The report also highlighted the efficiency of the complaint resolution process in 2024. It confirmed that all received complaints were fully investigated and responded to within the established standard response timeframes, which typically range from 10 to 25 days. The average resolution time for complaints that necessitated a full investigation was an impressive 15 days, resulting in a commendable 84 percent complaint resolution rate within the specified timelines. For cases where immediate resolution within the standard timeframe was not possible, a clear explanation was consistently provided to the complainants, with the resolution process continuing until a satisfactory outcome was reached.
Complaints in 2024 were submitted through a variety of accessible routes, ensuring broad reach and ease of reporting. These included in-person submissions, formal written letters, email correspondence, telephone calls, direct engagement with the NHIA call centre, and other designated communication channels. The NHIA's commitment to accountability is further underscored by its Complaint and Grievance Management Protocol, which lays down precise policies and procedures for handling complaints, emphasizing prompt responses and providing clear escalation procedures for particularly complex or serious grievances.
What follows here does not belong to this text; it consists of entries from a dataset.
Definition remove_labels_warning (self : Charm) : string :=
  "Cannot remove labels: Namespace '" ++ model_name self
  ++ "' has Istio labels managed by another entity.".

Definition readiness_error : exn :=
  RuntimeError "Waypoint's k8s deployment not ready, is istio properly installed?".

(** Whether a poll's answer counts as ready. *)
Definition ready_answer (a : answer Deployment.t) : bool :=
  match a with
  | Found d => deployment_ready d
  | Failed => false
  end.

(** The [to] entries of the single rule in a policy resource's spec. *)
Definition to_entries (r : Resource) : option (list Py.value) :=
  match Py.dict_get "rules" (spec r) with
  | Some (Py.VList [rule]) =>
      match Py.dict_get "to" rule with
      | Some (Py.VList entries) => Some entries
      | _ => None
      end
  | _ => None
  end.

Definition is_log (e : Event) : Prop := exists l msg, e = Log l msg.

(** Three kinds of events: reads and patches of the namespace, the polls of
    the readiness wait, and what the sync does once the waypoint is ready. *)
Definition is_namespace_event (e : Event) : bool :=
  match e with
  | GetNamespace _ | PatchNamespace _ _ => true
  | _ => false
  end.

Definition is_readiness_event (e : Event) : bool :=
  match e with
  | GetDeployment _ _ | Sleep _ => true
  | _ => false
  end.

Definition is_gated_event (e : Event) : bool :=
  match e with
  | AddLayer _ | Replan | Reconcile AUTHORIZATION_POLICY_LABEL _ => true
  | _ => false
  end.

(** The events of the waypoint and label step, of the readiness wait, and of
    the steps behind it. *)
Definition waypoint_phase (e : Event) : Prop :=
  is_readiness_event e = false /\ is_gated_event e = false.

Definition readiness_phase (e : Event) : Prop :=
  is_namespace_event e = false /\ is_gated_event e = false.

Definition gated_phase (e : Event) : Prop :=
  is_namespace_event e = false /\ is_readiness_event e = false.

(** A computation that only appends events satisfying [P] to the trace. *)
Definition emits {A} (P : Event -> Prop) (m : M A) : Prop :=
  forall w, exists t, trace (snd (m w)) = (trace w ++ t)%list /\ Forall P t.
(** * The xpra builtin SSH server (xpra/server/ssh.py)

    A shallow embedding of the server-side policy callbacks of
    [SSHServer], of [chan_send] and of [make_ssh_server_connection],
    with the properties the specification states about them.

    Python values are modelled as follows: [str] and [bytes] are both
    sequences of characters ([string]); where the source mixes the two
    types and Python 3 tells them apart, the dynamically typed value
    [pyobj] keeps the tag.  Effects (channel writes, closing, the
    completion event, subprocesses, clock readings) are recorded in a
    chronological trace carried by a state-and-exception monad; what the
    outside world answers (clock readings, how many bytes a channel
    accepts, what a subprocess prints) is given by oracles that may depend
    on the whole history. *)

From stdpp Require Import gmap strings list.
From Stdlib Require Import Ascii PrimFloat.
From Equations Require Import Equations.

(** ** Python strings *)

Module Py.

(** [s[n:]] for [0 <= n]. *)
Fixpoint slice_from (n : nat) (s : string) : string :=
  match n, s with
  | S k, String _ r => slice_from k r
  | _, _ => s
  end.

(** [s[:n]] for [0 <= n]. *)
Fixpoint slice_to (n : nat) (s : string) : string :=
  match n, s with
  | S k, String c r => String c (slice_to k r)
  | _, _ => ""
  end.

Definition startswith (s p : string) : bool := String.prefix p s.

Definition endswith (s p : string) : bool :=
  let n := String.length s in
  let m := String.length p in
  if decide (m <= n) then String.eqb (slice_from (n - m) s) p else false.

(** [s.find(sub)]: the lowest index of [sub] in [s], or -1. *)
Definition find (s sub : string) : Z :=
  match String.index 0 sub s with
  | Some i => Z.of_nat i
  | None => (-1)%Z
  end.

Definition char_in (c : ascii) (chars : string) : bool :=
  bool_decide (c ∈ String.list_ascii_of_string chars).

(** [s.lstrip(chars)], [s.rstrip(chars)], [s.strip(chars)]. *)
Fixpoint lstrip (chars s : string) : string :=
  match s with
  | String c r => if char_in c chars then lstrip chars r else s
  | "" => ""
  end.

Fixpoint rstrip (chars s : string) : string :=
  match s with
  | String c r =>
      match rstrip chars r with
      | "" => if char_in c chars then "" else String c ""
      | r' => String c r'
      end
  | "" => ""
  end.

Definition strip (chars s : string) : string := rstrip chars (lstrip chars s).

(** [s.split(sep)] for a non-empty separator: [skip] counts the
    characters of a separator just matched that are still to be passed
    over, [cur] is the field read so far. *)
Fixpoint split_go (sep : string) (skip : nat) (cur : string) (s : string)
  : list string :=
  match s with
  | "" => [cur]
  | String c r =>
      match skip with
      | S k => split_go sep k cur r
      | 0 =>
          if String.prefix sep s
          then cur :: split_go sep (String.length sep - 1) "" r
          else split_go sep 0 (cur +:+ String c "") r
      end
  end.

Definition split (s sep : string) : list string := split_go sep 0 "" s.

(** [s.split(sep, 1)]: at most one split, at the first occurrence. *)
Definition split1 (s sep : string) : list string :=
  match String.index 0 sep s with
  | Some i => [slice_to i s; slice_from (i + String.length sep) s]
  | None => [s]
  end.

End Py.

(** ** Exceptions and results *)

Inductive exn :=
| IndexError
| ValueError
| TypeError
| AttributeError
| AssertionError
| OSError
| SSHException
| EOFError
| Exception (msg : string).

Inductive outcome (A : Type) :=
| Ok (a : A)
| Raise (e : exn).
Arguments Ok {A} a.
Arguments Raise {A} e.

(** ** [shlex.split(s)]: POSIX mode, [whitespace_split] on, no comments.

    One pass of [shlex.read_token]'s state machine over the input.
    [InSpace] is the lexer state [' '], [InWord] is ['a'], [InQuote q] is
    the state named by the quote character and [InEscape] the one named by
    the backslash; [escapedstate] is [Some q] for a quote and [None] for
    ['a']; [token] and [quoted] are those of the token being read. *)

Module shlex.

Inductive state := InSpace | InWord | InQuote (q : ascii) | InEscape.

Definition whitespace : string :=
  String " " (String "009" (String "013" (String "010" ""))).
Definition quotes : string := String "'" (String "034" "").
Definition escape : string := String "\" "".
Definition escapedquotes : string := String "034" "".

Definition add (token : string) (c : ascii) : string := token +:+ String c "".

(** The end of [read_token]: an empty unquoted result is [None], which
    ends the iteration. *)
Definition emits (token : string) (quoted : bool) : bool :=
  negb (negb quoted && String.eqb token "").

Fixpoint read (s : string) (st : state) (escapedstate : option ascii)
    (token : string) (quoted : bool) (out : list string)
  : outcome (list string) :=
  match s with
  | "" =>
      match st with
      | InSpace | InWord =>
          Ok (if emits token quoted then out ++ [token] else out)
      | InQuote _ => Raise ValueError      (* No closing quotation *)
      | InEscape => Raise ValueError       (* No escaped character *)
      end
  | String c r =>
      match st with
      | InSpace =>
          if Py.char_in c whitespace then
            if negb (String.eqb token "") || quoted then
              if emits token quoted
              then read r InSpace None "" false (out ++ [token])
              else Ok out
            else read r InSpace escapedstate token quoted out
          else if Py.char_in c escape then
            read r InEscape None token quoted out
          else if Py.char_in c quotes then
            read r (InQuote c) escapedstate token quoted out
          else read r InWord escapedstate (String c "") quoted out
      | InQuote q =>
          if Ascii.eqb c q then read r InWord escapedstate token true out
          else if Py.char_in c escape && Py.char_in q escapedquotes then
            read r InEscape (Some q) token true out
          else read r (InQuote q) escapedstate (add token c) true out
      | InEscape =>
          let token :=
            match escapedstate with
            | Some q =>
                if negb (Py.char_in c escape) && negb (Ascii.eqb c q)
                then add token "\" else token
            | None => token
            end in
          read r (match escapedstate with Some q => InQuote q | None => InWord end)
               escapedstate (add token c) quoted out
      | InWord =>
          if Py.char_in c whitespace then
            if negb (String.eqb token "") || quoted then
              if emits token quoted
              then read r InSpace None "" false (out ++ [token])
              else Ok out
            else read r InSpace escapedstate token quoted out
          else if Py.char_in c quotes then
            read r (InQuote c) escapedstate token quoted out
          else if Py.char_in c escape then
            read r InEscape None token quoted out
          else read r InWord escapedstate (add token c) quoted out
      end
  end.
Commenting on these developments, Dr. Kelechi Ohiri, the Director-General of the NHIA, underscored the intrinsic nature of the Authority’s complaints management process within its broader strategy. He described it as a vital, organic component of the NHIA's overarching efforts to significantly enhance accountability across the healthcare sector, diligently rebuild public trust in the health insurance system, and substantially improve the overall quality of care delivered. This comprehensive approach, he noted, is ultimately designed to drive higher enrolment rates by actively encouraging providers to offer current enrollees an elevated standard of service quality.